Definition resistance_range (set_resistance_range : pyval) : M (option string) :=
  let query := ":RES:RRANG?" in
  let write := ":RES:RRANG" in
  Command.read_write query write (Some ValidateInput.resistance_range)
    set_resistance_range (Some (mode_values CR)) "resistance_range".

End ModeCR.
End ModeCR.

Module ModeLED.
Section ModeLED.
Context {F : FloatOps}.
Import Py.

Definition enable : M unit :=
  do! ModeStatic._mode (PyStr "LED") in ret tt.

Definition on : M unit :=
  do! enable in
  do! Input.input_control (PyStr "ON") in ret tt.

Definition voltage (set_led_voltage_level : pyval) : M (option string) :=
  let query := ":LED:VOLT?" in
  let write := ":LED:VOLT" in
  Command.read_write query write (Some ValidateInput.voltage)
    set_led_voltage_level (Some (mode_values LED)) "voltage".

Definition current (set_led_current_level : pyval) : M (option string) :=
  let query := ":LED:CURR?" in
  let write := ":LED:CURR" in
  Command.read_write query write (Some ValidateInput.current)
    set_led_current_level (Some (mode_values LED)) "current".

Definition current_range (set_current_range : pyval) : M (option string) :=
  let query := ":LED:IRANG?" in
  let write := ":LED:IRANG" in
  Command.read_write query write (Some ValidateInput.current_range)
    set_current_range (Some (mode_values LED)) "current_range".

Definition voltage_range (set_voltage_range : pyval) : M (option string) :=
  let query := ":LED:VRANG?" in
  let write := ":LED:VRANG" in
  Command.read_write query write (Some ValidateInput.voltage_range)
    set_voltage_range (Some (mode_values LED)) "voltage_range".

Definition rco (set_led_rco : pyval) : M (option string) :=
  let query := ":LED:RCO?" in
  let write := ":LED:RCO" in
  Command.read_write query write (Some ValidateTest.led_rco)
    set_led_rco (Some (mode_values LED)) "rco".

(** [ModeLED(bus)]: after [Input.__init__], [self._validate] is bound to a new
    [ValidateTest]; the result is its [_high_power]. *)
Definition __init__ : M bool :=
  do! Input.__init__ in
  let! _validate := ValidateTest.__init__ in
  do! dict_assign (mode_values LED) ∅ in
  let! _mode_led := dict_display
    [("voltage", voltage PyNone);
     ("current", current PyNone);
     ("current_range", current_range PyNone);
     ("voltage_range", voltage_range PyNone);
     ("rco", rco PyNone)] in
  do! dict_assign (mode_values LED) _mode_led in
  ret _validate.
○ ○ ○ ○
> [What to work on]: Every line above with the string "IRANG" in it should be copied into the answer.

> [Task solution]:
  let query := ":LED:IRANG?" in
  let write := ":LED:IRANG" in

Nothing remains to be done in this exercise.